El culto guadalupano ha sobrevivido más de quinientos años y ha permeado a la mayoría de los mexicanos por una o varias razones: la búsqueda de una madre amorosa y tierna que todo lo comprende perdona y acepta, como diría el psicoanálisis del mexicano, de Santiago Ramírez; como la Generala de los ejércitos insurgentes del cura Hidalgo o la protectora que los zapatistas de Emiliano llevaban en el interior de la copa de sus sombreros.
Este culto que va hasta los confines de la América, de todos los idiomas en que se comunica, a todas las clases sociales e ideológicas, como refería el maestro Froylán López Narváez, quien se decía era “marxista guadalupano”, así como en advocación de prostitutas, delincuentes y alcohólicos que le piden perdón todos los días, antes de reincidir en sus fallas; no resulta impertinente si le sirve a alguien como sentido de vida.
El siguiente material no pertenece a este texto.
(* ===== verification/WorkerPairing.v ===== *)
(** The pairing transaction of a worker: [pair_with_transport] of
    [crates/cyc-worker/src/runtime.rs] and everything that it calls.

    A credential is staged in a protected file, with its digest in the ledger, before the
    request that consumes the enrollment is sent; the configuration is committed when the
    controller accepted, and the pairing is acknowledged after that.  Each step is in the
    ledger before the next begins, so that a transaction that was interrupted anywhere
    resumes with the same secret.  Credentials are removed only by the garbage collection
    of the ledger. *)
From Stdlib Require Import ZArith NArith Lia String.
From stdpp Require Import base option list numbers sets gmap sorting.
From S2P Require Import Prelude Text Crates Protocol JobSpec Snapshot CanonicalJson WorkerReports Onboarding ControllerDb WorkerEnv WorkerClient WorkerProcess WorkerSource WorkerExecutor WorkerRuntime WorkerNode WorkerIdentity PairingLedger.
Import PairingCredentialState.
Open Scope rust_scope.

Record PairOptions := { opt_workspace_root : option PathBuf; opt_repair : bool }.
(** [PairingLayout]: the paths are absolute; [lay_previous] is [previous_credential] with
    its digest, which are set together. *)
Record PairingLayout := {
  lay_config_path : Path;
  lay_config_parent : Path;
  lay_workspace_root : Path;
  lay_credential_file : Path;
  lay_previous_credential : option PathBuf;
  lay_previous_credential_sha256 : option rstr;
  lay_existing_config : option WorkerConfig;
  lay_committed_config : option WorkerConfig
}.
(** What is to be removed at a path: the digest that is expected there and the record
    slots that ask for it. *)
Definition Candidate : Type := PathBuf * (rstr * list (nat * PairingCleanupSlot.t)).

(** The order of a [BTreeMap] of paths. *)
Fixpoint path_cmp (p q : Path) : comparison :=
  match p, q with
  | [], [] => Eq
  | [], _ => Lt
  | _, [] => Gt
  | a :: p, b :: q => then_with (str_cmp a b) (path_cmp p q)
  end.
(* ===== verification/CredentialSafety.v ===== *)
(** What the pairing transaction keeps safe, across crashes.

    Pairing may be started any number of times, with any enrollment, and stopped after any
    operation.  Still a pairing request is only sent while the ledger names its digest and
    the secret is stored, a pairing is never asked for with a second secret unless the
    controller ended the first, a configuration is committed only for an accepted
    credential and acknowledged only when it is committed, no credential appears that the
    ledger does not own, and only credentials that the ledger gave up are removed. *)
From Stdlib Require Import ZArith NArith Lia String.
From stdpp Require Import base option list numbers sets gmap relations sorting.
From S2P Require Import Prelude Text Crates Protocol JobSpec Snapshot CanonicalJson WorkerReports Onboarding ControllerDb WorkerEnv WorkerClient WorkerProcess WorkerSource WorkerExecutor WorkerRuntime WorkerNode WorkerIdentity PairingLedger WorkerPairing WorkerLogic ProtectedStore.
Import PairingCredentialState.
Import CredentialCleanup.
Open Scope rust_scope.

(** A generated document, with a line break behind it, parses to what it was made of. *)
Class IdentityCratesLaws `{IdentityCrates} := {
  config_json_parses : ∀ c data, config_json c = Ok data → parse_config (data ++ [10%N]) = Ok c
}.
Class LedgerCratesLaws `{LedgerCrates} := {
  ledger_json_parses : ∀ l data, ledger_json l = Ok data → parse_ledger (data ++ [10%N]) = Ok l
}.

Section safety.
Context `{WireCrates, DigestCrate, UuidCrate, SourceCrates, NodeWireCrates}.
Context `{IdentityCratesLaws, LedgerCratesLaws}.
Context (config_path parent : Path) (name : rstr).
Context (Hparent : path_parent config_path = Some parent) (Hname : path_file_name config_path = Some name).
Context (Hjson : path_extension config_path ≠ Some (lit "credential")).
#[local] Abbreviation ledger_file := (ledger_path config_path).
#[local] Abbreviation lock_file := (with_extension config_path (lit "pair.lock")).
Lemma config_directory_is : config_directory config_path = parent.
Proof. unfold config_directory. by rewrite Hparent. Qed.

(** ** Where the files are *)
Definition credential_like (p : Path) : Prop := path_extension p = Some (lit "credential").
Definition tracked (p : Path) : Prop := p = ledger_file ∨ p = config_path ∨ (credential_like p ∧ p ≠ lock_file).
#[local] Ltac decided := by apply (bool_decide_unpack _); vm_compute.
Lemma ledger_extension : path_extension ledger_file = Some (lit "json").
Proof. apply (derived_extension config_path parent name Hparent Hname (lit "json")) with (x := lit "pairing-state"); decided. Qed.
Lemma lock_extension : path_extension lock_file = Some (lit "lock").
Proof. apply (derived_extension config_path parent name Hparent Hname (lit "lock")) with (x := lit "pair"); decided. Qed.
Lemma staged_extension id : credential_like (staged_path config_path id).
Proof. apply (derived_extension config_path parent name Hparent Hname (lit "credential")); decided. Qed.
Lemma ledger_not_config : ledger_file ≠ config_path.
Proof. apply (derived_differs config_path parent name Hparent Hname (lit "json")) with (x := lit "pairing-state"); decided. Qed.
Lemma lock_not_config : lock_file ≠ config_path.
Proof. apply (derived_differs config_path parent name Hparent Hname (lit "lock")) with (x := lit "pair"); decided. Qed.
Lemma staged_not_config id : staged_path config_path id ≠ config_path.
Proof. apply (derived_differs config_path parent name Hparent Hname (lit "credential")); decided. Qed.
Lemma lock_not_ledger : lock_file ≠ ledger_file.
Proof. intros E. pose proof lock_extension as L. rewrite E, ledger_extension in L. discriminate L. Qed.
Lemma credential_not_ledger p : credential_like p → p ≠ ledger_file.
Proof. unfold credential_like. intros Hp ->. rewrite ledger_extension in Hp. discriminate Hp. Qed.
Lemma credential_not_lock p : credential_like p → p ≠ lock_file.
Proof. unfold credential_like. intros Hp ->. rewrite lock_extension in Hp. discriminate Hp. Qed.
Lo que sí parece un espectáculo mediático de visos pornográficos como dice Byung Chul Han, es exhibir a la madre de los mexicanos en un show de “mañanitas” que transmiten los engendros televisivos al que asisten los supuestos elegidos devotos, a realizar un performance de poca monta, y un programa de uno de los monstruos televisivos de este país, que expone y difunde actos de violencia en todas sus modalidades en el que la imagen de la Virgen de Guadalupe es manoseada todos los días. Sólo se sugiere ser respetuosos con la devoción hacia esta hermosa imagen simbólica de nuestra relación con la Madre de los mexicanos.
Gruzinski, S. (1994). La Guerra de las Imágenes. FCE. México.
Nebel, R. (1995). Santa María Tonantzin Virgen de Guadalupe. Continuidad y transformación religiosa en México. FCE. México.